Le professeur Yeshayahou Leibowitz (m. 1994) n’aimait pas une certaine morale, pourtant si diffuse, celle de la conscience et disait qu’avec la Loi (la Torah, l’Enseignement) on n’avait plus besoin de la conscience[1]. Pour un catholique, de même, l’ethos ne se constitue pas en un rapport univoque avec la conscience, il s’agit toujours de réévaluer la morale en fonction de l’appel libre au bonheur, et où la liberté s’avère liberté de qualité en vue du bien (et non pas liberté de simple non-coaction, ou de simple choix).
Pour un philosophe moraliste ordinaire il existe deux types de conscience : la conscience réflexe et le jugement de conscience, ce que je dois faire hic et nunc après avoir évaluer prudemment ce qu’il convient de faire ou d’agir, l’objet de l’acte dans son intention et en tenant compte des circonstances. En ce second sens, je suis père de mes actes et fils de mes actes et cela m’en rend responsable non seulement dans le cours morcelé des instants mais dans l’entièreté du temps, une durée vécue dans la continuité. Cette cohérence dans l’agir, dans les actes posés, s’accroît normalement avec la maturité humaine.
« Le bien est une cause intègre, le mal relève d’un défaut quelconque (bonum est ex causa integra, malum est ex quocumque defectu)[2].» Il peut s’exprimer, au niveau de l’enseignement classique, par exemple catholique, de manière simplement positive : « L’acte moralement bon suppose à la fois la bonté de l’objet, de la fin et des circonstances » (CEC, n. 1760). On peut sans doute trouver des formules dans le Talmud équivalentes.
Cependant, il peut surgir dans la clarté de cet enseignement des incohérences collectives subies par chacun ce que la tradition catholique appelle des « structures de péché » (Jean-Paul II, Reconciliatio et penitentia, 1983) ou en d’autres termes la « banalité du mal » (Hannah Arendt, Eichmann à Jérusalem, 1962), le fait qu’Eichmann ne se sentait pas affecté par ce qu’il faisait, et refusait de juger la valeur morale de ses actes et de leurs conséquences.
Pour découvrir cet assoupissement par rapport au bien ou cet envahissement du mal comme la gangrène d’un membre, comme l’envahissement d’une mauvaise herbe, il faut d’abord en prendre acte.

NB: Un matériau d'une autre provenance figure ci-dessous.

Lemma writes_are_configured_witness :
  exists d o, Some [descr7] = Some d /\ In o d /\ wpi_pin o = 7
              /\ Z.b2z (output_val o) = 1
              /\ In (condition_member o) supported_operators.
Proof.
  apply (writes_are_configured (env_signal_at 3 (Holds 55000))
           (Some [descr7]) 5 all_low 7 1).
  vm_compute. tauto.
Defined.

(** ** Pauses, and running without a signal *)

Lemma read_keep_running_undisturbed env w :
  keep_running w = 1 -> signal_delivered env (flag_reads w) = false ->
  read_keep_running env w
  = (1, mkWorld 1 (S (flag_reads w)) (temp_reads w) (levels w) (trace w)).
Proof. intros H Hs. unfold read_keep_running. now rewrite Hs, H. Qed.

Lemma sleep_loop_undisturbed env k : forall w,
  keep_running w = 1 ->
  (forall i, (i <= k)%nat -> signal_delivered env (flag_reads w + i) = false) ->
  sleep_loop env k w
  = (tt, mkWorld 1 (S k + flag_reads w) (temp_reads w) (levels w)
                 (trace w ++ repeat Sleep200ms k)).
Proof.
  induction k as [|k IH]; intros w H Hs; cbn [sleep_loop]; unfold bind;
    rewrite read_keep_running_undisturbed;
    try assumption;
    try (rewrite <- (Nat.add_0_r (flag_reads w)); apply Hs; lia).
  - unfold ret. simpl. now rewrite app_nil_r.
  - cbn [Z.eqb Pos.eqb]. unfold emit. rewrite IH.
    + cbn [keep_running flag_reads temp_reads levels trace repeat].
      f_equal. f_equal; [lia|]. now rewrite <- app_assoc.
    + reflexivity.
    + intros i Hi. cbn [flag_reads].
      replace (S (flag_reads w) + i)%nat with (flag_reads w + S i)%nat by lia.
      apply Hs. lia.
Qed.

Lemma sleep_loop_levels env k : forall w,
  levels (snd (sleep_loop env k w)) = levels w
  /\ temp_reads (snd (sleep_loop env k w)) = temp_reads w.
Proof.
  induction k as [|k IH]; intros w; cbn [sleep_loop]; unfold bind,
    read_keep_running.
  - split; reflexivity.
  - match goal with |- context [?a =? 1] => destruct (a =? 1) end.
    + unfold emit.
      match goal with
      | |- context [sleep_loop env k ?w1] => destruct (IH w1) as [A B]
      end.
      rewrite A, B. split; reflexivity.
    + split; reflexivity.
Qed.

(** X12: the sleep loop sleeps at most as many slices as it is given (10 in
    [main]) and touches neither pins nor sources; with the flag at 1 and no
    signal during the loop it sleeps all of them and reads the flag once
    more than it sleeps. *)
Theorem pause_is_at_most_ten_slices :
  (forall env k w,
      exists j, (j <= k)%nat
        /\ trace (snd (sleep_loop env k w)) = trace w ++ repeat Sleep200ms j
        /\ levels (snd (sleep_loop env k w)) = levels w
        /\ temp_reads (snd (sleep_loop env k w)) = temp_reads w)
  /\ (forall env k w,
        keep_running w = 1 ->
        (forall i, (i <= k)%nat ->
                   signal_delivered env (flag_reads w + i) = false) ->
        sleep_loop env k w
        = (tt, mkWorld 1 (S k + flag_reads w) (temp_reads w) (levels w)
                       (trace w ++ repeat Sleep200ms k))).
Proof.
  split.
  - intros env k w. destruct (sleep_loop_sleeps env k w) as [j [Hj E]].
    destruct (sleep_loop_levels env k w) as [A B].
    exists j. auto.
  - intros. now apply sleep_loop_undisturbed.
Qed.

Lemma pause_is_at_most_ten_slices_witness :
  trace (snd (sleep_loop (env_quiet CannotOpen) 10 (initial_world all_low)))
  = repeat Sleep200ms 10.
Proof.
  destruct pause_is_at_most_ten_slices as [_ H].
  rewrite (H (env_quiet CannotOpen) 10%nat (initial_world all_low));
    reflexivity.
Defined.

Lemma for_each_pin_undisturbed env pins : forall w,
  quiet env -> keep_running w = 1 ->
  keep_running (snd (for_each_pin env pins w)) = 1.
Proof.
  induction pins as [|p rest IH]; intros w Q H; cbn [for_each_pin].
  - exact H.
  - unfold bind. rewrite do_pin_tick_unfold.
    rewrite read_keep_running_undisturbed by auto. cbn [fst].
    match goal with
    | |- context [for_each_pin env rest ?w1] =>
        pose proof (IH w1 Q eq_refl) as H1;
        destruct (for_each_pin env rest w1) as [rest' w2]
    end.
    exact H1.
Qed.

Lemma loop_body_undisturbed env pins w :
  quiet env -> keep_running w = 1 ->
  fst (fst (loop_body env false pins w)) = false
  /\ keep_running (snd (loop_body env false pins w)) = 1.
Proof.
  intros Q H. unfold loop_body, bind.
  rewrite read_keep_running_undisturbed by auto.
  match goal with
  | |- context [for_each_pin env pins ?w1] =>
      pose proof (for_each_pin_undisturbed env pins w1 Q eq_refl) as H1;
      destruct (for_each_pin env pins w1) as [pins' w2]
  end.
  cbn [snd] in H1.
  rewrite (sleep_loop_undisturbed env 10 w2 H1) by (intros; apply Q).
  split; reflexivity.
Qed.

Lemma main_loop_undisturbed env fuel : forall pins w,
  quiet env -> keep_running w = 1 ->
  fst (main_loop env fuel false pins w) = None.
Proof.
  induction fuel as [|fuel IH]; intros pins w Q H; cbn [main_loop].
  - reflexivity.
  - unfold bind.
    destruct (loop_body_undisturbed env pins w Q H) as [A B].
    destruct (loop_body env false pins w) as [[bl' pins'] w1].
    cbn [fst snd] in A, B. subst bl'. cbn [negb]. now apply IH.
Qed.

(** X13: when no signal is delivered [main] is still in its loop after any
    number of iterations, whatever the sources yield and whatever the
    operators are. *)
Theorem runs_until_signalled env d fuel lv :
  d <> [] -> quiet env ->
  fst (main env (Some d) fuel (initial_world lv)) = None.
Proof.
  intros Hd Q. rewrite main_running by assumption.
  match goal with
  | |- context [main_loop env fuel false ?pins ?w0] =>
      pose proof (main_loop_undisturbed env fuel pins w0 Q eq_refl) as H;
      destruct (main_loop env fuel false pins w0) as [[pins'|] w1]
  end; [discriminate|reflexivity].
Qed.

Lemma runs_until_signalled_witness :
  fst (main (env_quiet CannotOpen) (Some [descr7_unsupported]) 100
         (initial_world all_low)) = None.
Proof.
  apply (runs_until_signalled (env_quiet CannotOpen) [descr7_unsupported]
           100 all_low).
  - discriminate.
  - intros n. reflexivity.
Defined.

(** X14: a pin fresh from [parse_config] ignores a reading equal to 0.0
    (which is also what a source that opens but cannot be read yields):
    unless the termination match applies, nothing is read back, written or
    logged beyond the report of an unsupported operator. *)
Theorem first_reading_of_zero_is_ignored kr temp o lv :
  LongDouble.eq LongDouble.zero temp = true ->
  (match match_on_terminate o with Some b => b | None => false end)
  && (kr =? 0) = false ->
  events (pin_tick kr temp (parse_pin o) lv) = []
  \/ events (pin_tick kr temp (parse_pin o) lv)
     = [Cerr_NotSupported (wpi_pin o) (condition_member o)].
Proof.
  intros Hz Ht.
  assert (Hn : LongDouble.isnan temp = false).
  { destruct temp; try reflexivity. discriminate. }
  destruct (map_at TEMPR_COMP_OPS (condition (parse_pin o))) as [op|] eqn:Hc.
  - left. rewrite (pin_tick_supported kr temp (parse_pin o) lv op Hn Hc).
    unfold decided. cbn [active_on_terminate last_read_temp_degC parse_pin].
    rewrite Ht. unfold LongDouble.ne. unfold LongDouble.eq in Hz.
    rewrite Hz. reflexivity.
  - right. now rewrite pin_tick_unsupported.
Qed.

Lemma first_reading_of_zero_is_ignored_witness :
  evaluate "<" (read_temp_degC ReadFails) d50 = Some true
  /\ (events (pin_tick 1 (read_temp_degC ReadFails)
                (parse_pin (mkPinDescriptor 7 true "<" d50 None "A")) all_low)
      = []
      \/ events (pin_tick 1 (read_temp_degC ReadFails)
                   (parse_pin (mkPinDescriptor 7 true "<" d50 None "A"))
                   all_low)
         = [Cerr_NotSupported 7 "<"]).
Proof.
  split; [reflexivity|].
  apply (first_reading_of_zero_is_ignored 1 (read_temp_degC ReadFails)
           (mkPinDescriptor 7 true "<" d50 None "A") all_low); reflexivity.
Defined.

(** ** Read failures *)

Lemma read_temp_degC_isnan f :
  LongDouble.isnan (read_temp_degC f)
  = match f with CannotOpen => true | _ => false end.
Proof.
  destruct f; [reflexivity| |]; unfold read_temp_degC;
    apply div_d1000_not_nan, of_int_not_nan.
Qed.

(** X15: a tick reports a read failure exactly when the source cannot be
    opened. *)
Theorem read_failure_reported_iff_cannot_open kr f p lv :
  events (pin_tick kr (read_temp_degC f) p lv)
  = [Cerr_CannotRead (wpi_pin_number p) (temp_degC_source p)]
  <-> f = CannotOpen.
Proof.
  split.
  - intros H.
    destruct (LongDouble.isnan (read_temp_degC f)) eqn:Hn.
    + rewrite read_temp_degC_isnan in Hn. destruct f; congruence.
    + exfalso.
      destruct (pin_tick_cases kr (read_temp_degC f) p lv)
        as [[Hn' _]|[[_ [_ E]]|[op [_ [_ [_ E]]]]]].
      * congruence.
      * rewrite E in H. discriminate.
      * destruct E as [[_ [_ E]]|[[_ [_ [_ E]]]|[_ [_ [_ E]]]]];
          rewrite E in H; discriminate.
  - intros ->. now rewrite pin_tick_read_failure.
Qed.

Lemma read_failure_reported_iff_cannot_open_witness :
  events (pin_tick 1 (read_temp_degC CannotOpen) pin7 all_low)
  = [Cerr_CannotRead 7 "A"].
Proof.
  apply (read_failure_reported_iff_cannot_open 1 CannotOpen pin7 all_low).
  reflexivity.
Defined.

On peut subir longtemps un mal prégnant sans s’en apercevoir car cela est devenu une habitude collective. Il faut un réveil, une sorte d’électrochoc par un surgissement de la conscience. Mais le déclic ne suffit pas. Il faut que celle-ci retourne dans un effort analytique sur le passé. Elle doit analyser l’origine du mal et y remédier.
Dans l’habitude du mal, le mécanisme le plus classique s’avère le suivant. On commence souvent par rire insidieusement de ce qui est différent de soi, un travers physique, culturel ou moral, puis on s’en moque méchamment. Ces détractations finissent par isoler la victime moquée. Puis elles se généralisent. Ces agressions verbales dénigrent collectivement les victimes assimilées par une similitude imaginée, grossie. Dans le pire des cas, ce mécanisme psychologique conduit à une véritable mise à mort. Il n’est que de mentionner ici les analyses de René Girard sur le bouc émissaire…

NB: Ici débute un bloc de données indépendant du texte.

(** X3. When the write does not raise, [export] returns normally having
    handed the payload to the handler exactly once; it logs no warning and
    changes nothing else. *)
Theorem export_writes_payload_once self batch p w h :
  ready w h →
  json_payload batch = Return p →
  head (sink_faults w) = None ∨ head (sink_faults w) = Some None →
  export self batch w
    = (Return tt, sink_step (Emitted h p) (tail (sink_faults w)) w).
Proof.
  intros Hr Hp Hf. rewrite (export_ready_step _ _ _ _ _ Hr Hp).
  destruct (sink_faults w) as [|[e|] rest]; simpl in *.
  - reflexivity.
  - destruct Hf as [Hf|Hf]; discriminate.
  - reflexivity.
Qed.

(** A run of exports by one exporter: what it appends to the sink trace
    and to the warnings. *)
Lemma exports_run self batches w h :
  ready w h →
  ∃ evs,
    sink_trace (snd (run_calls (map (Export self) batches) w))
      = sink_trace w ++ evs
    ∧ map event_line evs = payloads batches
    ∧ Forall (fun ev => event_handler ev = h) evs
    ∧ module_log (snd (run_calls (map (Export self) batches) w))
      = module_log w
        ++ map (mkWarning write_failed_format (log_path self))
             (flat_map caught_error evs).
Proof.
  revert w. induction batches as [|b bs IH]; intros w Hr.
  - exists []. simpl. rewrite !app_nil_r. auto.
  - simpl map. rewrite run_calls_cons. simpl snd.
    change (run_call (Export self b) w) with (export self b w).
    destruct (IH _ (ready_after_export self b w h Hr))
      as (evs & Ht & Hl & Hh & Hm).
    rewrite Ht, Hm. unfold payloads. simpl flat_map.
    fold (payloads bs).
    destruct (json_payload b) as [p|e] eqn:Hp.
    + rewrite (export_ready_step _ _ _ _ _ Hr Hp).
      destruct (sink_faults w) as [|[e|] rest].
      * exists (Emitted h p :: evs). simpl.
        rewrite <- !app_assoc, Hl. simpl. repeat split; auto.
      * destruct (is_Exception e) eqn:He.
        -- exists (EmitFailed h p e :: evs). simpl. rewrite He.
           rewrite <- !app_assoc, Hl. simpl. repeat split; auto.
        -- exists (EmitFailed h p e :: evs). simpl. rewrite He.
           rewrite <- !app_assoc, Hl. simpl. repeat split; auto.
      * exists (Emitted h p :: evs). simpl.
        rewrite <- !app_assoc, Hl. simpl. repeat split; auto.
    + rewrite (export_payload_error _ _ _ _ Hp).
      exists evs. auto.
Qed.
End ExportRunsInOrder.

Section ExportRunClaims.
Context {env : Environment}.

(** X4. Exports made one after the other by an exporter whose logger has
    one handler reach that handler in call order, one line per batch that
    encodes, the line being the batch's payload; this holds whatever writes
    fail on the way, so a failed write never costs a later batch its
    turn. *)
Theorem exports_keep_order self batches w h :
  ready w h →
  ∃ evs,
    sink_trace (snd (run_calls (map (Export self) batches) w))
      = sink_trace w ++ evs
    ∧ map event_line evs = payloads batches
    ∧ Forall (fun ev => event_handler ev = h) evs.
Proof.
  intros Hr. destruct (exports_run self batches w h Hr)
    as (evs & Ht & Hl & Hh & _).
  exists evs. auto.
Qed.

La prise de conscience de ce mécanisme mortifère est salutaire. Elle exige donc un retour sur le passé, sur l’histoire morale de soi ou de son pays, en particulier une analyse des mots qui furent utilisés dans cette déviation du bien.
Confucius pense que pour bien s’orienter et diriger les autres il convient de connaître le sens des mots (zheng ming). « Lorsque les mots perdent leur sens, les gens perdent leur liberté. » Cette vérité transculturelle lui est souvent attribuée. Albert Camus écrit ces mots tout aussi pertinents : « Mal nommer un objet, c’est ajouter au malheur de ce monde. » (Sur la philosophie de l’expression, 1944).

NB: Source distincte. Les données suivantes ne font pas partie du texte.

(** X22.  The decoder of events of the package extension and that of
    the package extensions agree on every input and every receiver: they
    leave the same event in the receiver, and one returns nil exactly when
    the other does.  (Their errors differ by the type names in them.) *)
Theorem event_decoders_agree (r : Event.t) (data : bytes) :
  fst (extension.EventResponse.UnmarshalJSON r data) = fst (Event.UnmarshalJSON r data)
  /\ (snd (extension.EventResponse.UnmarshalJSON r data) = None
      <-> snd (Event.UnmarshalJSON r data) = None).
Proof. exact (UnmarshalJSON_agree r data). Qed.

(** *** The two loops *)

Lemma visible_app (tr tr' : list action) : visible (tr ++ tr') = visible tr ++ visible tr'.
Proof. apply List.filter_app. Qed.

Section TwoLoops.

Context {W : Type}.

Implicit Types (c : Client W) (ctx : context.Context W) (s : state W).

Lemma visible_polled c tr : visible (polled c tr) = visible tr ++ [RoundTrip (pollRequest c)].
Proof. unfold polled. rewrite visible_app. reflexivity. Qed.

Lemma extension_fetch_eq c ctx s :
  extension.fetchNextEvent c ctx s =
    match client c (pollRequest c) (fst s) with
    | (inr err, w) =>
        (inr (Errorf "failed to get next event: %w" [AError err]), (w, polled c (snd s)))
    | (inl resp, w) =>
        if negb (Z.eqb (http.StatusCode resp) http.StatusOK) then
          (inr (Errorf "failed to get next event: %d" [AInt (http.StatusCode resp)]),
           (w, polled c (snd s)))
        else
          match extension.EventResponse.Decode (http.Body resp) Event.zero with
          | (_, Some err) =>
              (inr (Errorf "failed to decode event response: %w" [AError err]),
               (w, polled c (snd s)))
          | (ev, None) => (inl ev, (w, polled c (snd s)))
          end
    end.
Proof.
  unfold extension.fetchNextEvent, polled, pollRequest. unfold_M.
  rewrite <- app_assoc. cbn [app].
  destruct (client c _ (fst s)) as [[resp|err] w]; [|reflexivity].
  destruct (negb _); [reflexivity|].
  destruct (extension.EventResponse.Decode _ _) as [ev [e|]]; reflexivity.
Qed.

(** The two polls on the same world: the same event or a failure each,
    the same world after, and the poll added to the trace. *)
Lemma fetch_agree c ctx (w : W) (tr tr' : list action) :
  match fetchNextEvent c ctx (w, tr), extension.fetchNextEvent c ctx (w, tr') with
  | (inl ev, s1), (inl ev', s1') =>
      ev = ev' /\ fst s1 = fst s1' /\ snd s1 = polled c tr /\ snd s1' = polled c tr'
  | (inr _, s1), (inr _, s1') =>
      fst s1 = fst s1' /\ snd s1 = polled c tr /\ snd s1' = polled c tr'
  | _, _ => False
  end.
Proof.
  rewrite fetchNextEvent_eq, extension_fetch_eq. cbn [fst snd].
  destruct (client c (pollRequest c) w) as [[resp|err] w1]; [|repeat split].
  destruct (negb _); [repeat split|].
  destruct (Decode_agree (http.Body resp) Event.zero) as [Hv He].
  destruct (extension.EventResponse.Decode _ _) as [ev' [e'|]],
           (Event.Decode _ _) as [ev [e|]]; cbn [fst snd] in *.
  - repeat split.
  - destruct He as [_ H]. discriminate (H eq_refl).
  - destruct He as [H _]. discriminate (H eq_refl).
  - subst ev'. repeat split.
Qed.

(** What a dispatch does depends on the trace only to add to it. *)
Lemma dispatch_visible c ctx ev (w : W) (tr tr' : list action) :
  visible tr = visible tr' ->
  fst (dispatch c ctx ev (w, tr)) = fst (dispatch c ctx ev (w, tr'))
  /\ fst (snd (dispatch c ctx ev (w, tr))) = fst (snd (dispatch c ctx ev (w, tr')))
  /\ visible (snd (snd (dispatch c ctx ev (w, tr))))
     = visible (snd (snd (dispatch c ctx ev (w, tr')))).
Proof.
  intros Hv. destruct ev as [[iv|] sh].
  - rewrite !dispatch_invoke. destruct (CallbackInvoke c) as [f|]; cbn [fst snd].
    + split; [reflexivity|]. split; [reflexivity|].
      rewrite !visible_app, Hv. reflexivity.
    + split; [reflexivity|]. split; [reflexivity|].
      rewrite !visible_app, Hv. reflexivity.
  - destruct sh as [sv|].
    + rewrite !dispatch_shutdown. destruct (CallbackShutdown c) as [f|]; cbn [fst snd].
      * split; [reflexivity|]. split; [reflexivity|].
        rewrite !visible_app, Hv. reflexivity.
      * split; [reflexivity|]. split; [reflexivity|].
        rewrite !visible_app, Hv. reflexivity.
    + unfold dispatch. cbn [Event.Invoke Event.Shutdown]. unfold_M.
      split; [reflexivity|]. split; [reflexivity|].
      rewrite !visible_app, Hv. reflexivity.
Qed.

Lemma iteration_agree c ctx (w : W) (tr tr' : list action) :
  (forall w, context.Done ctx w = false) ->
  visible tr = visible tr' ->
  fst (iteration c ctx (w, tr)) = fst (extension.iteration c ctx (w, tr'))
  /\ fst (snd (iteration c ctx (w, tr))) = fst (snd (extension.iteration c ctx (w, tr')))
  /\ visible (snd (snd (iteration c ctx (w, tr))))
     = visible (snd (snd (extension.iteration c ctx (w, tr')))).
Proof.
  intros Hdone Hv. rewrite iteration_eq, extension_iteration_eq.
  cbn [fst]. rewrite (Hdone w).
  pose proof (fetch_agree c ctx w tr tr') as H.
  destruct (fetchNextEvent c ctx (w, tr)) as [[ev|err] [w1 t1]],
           (extension.fetchNextEvent c ctx (w, tr')) as [[ev'|err'] [w1' t1']];
    cbn [fst snd] in *; try contradiction.
  - destruct H as (-> & -> & -> & ->).
    apply dispatch_visible. rewrite !visible_polled, Hv. reflexivity.
  - destruct H as (-> & -> & ->). rewrite (Hdone w1'). cbn [fst snd].
    split; [reflexivity|]. split; [reflexivity|].
    rewrite !visible_app, !visible_polled, Hv. reflexivity.
Qed.

Lemma loop_agree c ctx :
  (forall w, context.Done ctx w = false) ->
  forall fuel (w : W) (tr tr' : list action),
    visible tr = visible tr' ->
    fst (loop fuel c ctx (w, tr)) = fst (extension.Run fuel c ctx (w, tr'))
    /\ fst (snd (loop fuel c ctx (w, tr))) = fst (snd (extension.Run fuel c ctx (w, tr')))
    /\ visible (snd (snd (loop fuel c ctx (w, tr))))
       = visible (snd (snd (extension.Run fuel c ctx (w, tr')))).
Proof.
  intros Hdone. induction fuel as [|fuel IH]; intros w tr tr' Hv.
  - cbn. repeat split. exact Hv.
  - rewrite loop_S, extension_Run_S.
    destruct (iteration_agree c ctx w tr tr' Hdone Hv) as (Hn & Hw & Ht).
    destruct (iteration c ctx (w, tr)) as [n [w1 t1]],
             (extension.iteration c ctx (w, tr')) as [n' [w1' t1']].
    cbn [fst snd] in *. subst n' w1'.
    destruct n as [|r]; [apply IH; exact Ht|].
    cbn [fst snd]. repeat split. exact Ht.
Qed.

(** X23.  Apart from its two tests, of the registration and of the
    context, [Run] is the [Run] of the package extension.  On a client
    with an identifier, under a context that is never done, the two give
    the same result after the same number of passes, leave the same world,
    and have sent the same requests and called the same callbacks with the
    same events, in the same order. *)
Theorem Run_agrees_with_extension_Run c ctx fuel s :
  extensionId c <> "" ->
  (forall w, context.Done ctx w = false) ->
  fst (Run fuel c ctx s) = fst (extension.Run fuel c ctx s)
  /\ fst (snd (Run fuel c ctx s)) = fst (snd (extension.Run fuel c ctx s))
  /\ visible (snd (snd (Run fuel c ctx s)))
     = visible (snd (snd (extension.Run fuel c ctx s))).
Proof.
  intros Hid Hdone. rewrite Run_registered by exact Hid.
  destruct s as [w tr]. apply loop_agree; [exact Hdone | reflexivity].
Qed.

(** X24.  [NewClient] of the package extensions fails exactly where
    [init] of the package extension panics, on an empty host address, and
    otherwise builds the client that [init] and [NewClient] of the package
    extension build, with the same two endpoints. *)
Theorem NewClient_is_extension_NewClient (name host : string)
    (defaultClient : http.Request -> W -> (http.Response + error) * W) :
  match extension.init host with
  | None =>
      host = ""
      /\ NewClient name host defaultClient
         = inr (Errorf "AWS_LAMBDA_RUNTIME_API is not set" [])
  | Some endpoints =>
      host <> ""
      /\ NewClient name host defaultClient
         = inl (extension.NewClient name defaultClient endpoints)
  end.
Proof.
  unfold extension.init, NewClient.
  destruct (String.eqb_spec host "") as [E|E]; split; [exact E | | exact E |]; reflexivity.
Qed.

End TwoLoops.

Lemma Run_agrees_with_extension_Run_witness :
  let s := script.start [script.event "INVOKE"; scenario.refused; script.event "SHUTDOWN"] in
  fst (Run 5 scenario.failing neverDone s) = fst (extension.Run 5 scenario.failing neverDone s)
  /\ fst (Run 5 scenario.failing neverDone s) = Some (Some (shutdownFailed scenario.boom))
  /\ length (visible (snd (snd (extension.Run 5 scenario.failing neverDone s)))) = 5.
Proof.
  intros s.
  assert (Hid : extensionId scenario.failing <> "") by (vm_compute; discriminate).
  destruct (Run_agrees_with_extension_Run scenario.failing neverDone 5 s Hid
              (fun _ => eq_refl)) as (H1 & _ & H3).
  split; [exact H1|]. split; [vm_compute; reflexivity|].
  rewrite <- H3. vm_compute. reflexivity.
Defined.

Mais ce dernier dérape, à notre avis, en déclarant que la démocratie adviendrait le jour où nous serions aptes à nous déclarer « tous coupables » (La Chute, 1962). N’a-t-il pas dans la découverte terrible de la Shoah fini par confondre culpabilité et responsabilité ? À l’inverse, peu avant lui, Antoine de Saint-Exupéry (†1944) écrivait : « chacun est responsable de tous. Chacun est seul responsable. Chacun est seul responsable de tous. Je comprends pour la première fois l’un des mystères de la religion dont est sortie la civilisation que je revendique comme mienne “Porter les péchés des hommes…” Et chacun porte tous les péchés de tous les hommes[3]. » (cf. Is 53).
La proposition de Camus d’une culpabilisation généralisée provoque une autre déviation, celle d’une culpabilisation excessive malsaine. Nous sommes en fait tous responsables et les degrés de culpabilité, si culpabilité il y a, sont différents pour chacun. C’est ce que nous allons nous efforcer de montrer en nous appuyant sur un théologien allemand luthérien qui a beaucoup souffert de la déviance de son propre peuple pendant la deuxième guerre mondiale.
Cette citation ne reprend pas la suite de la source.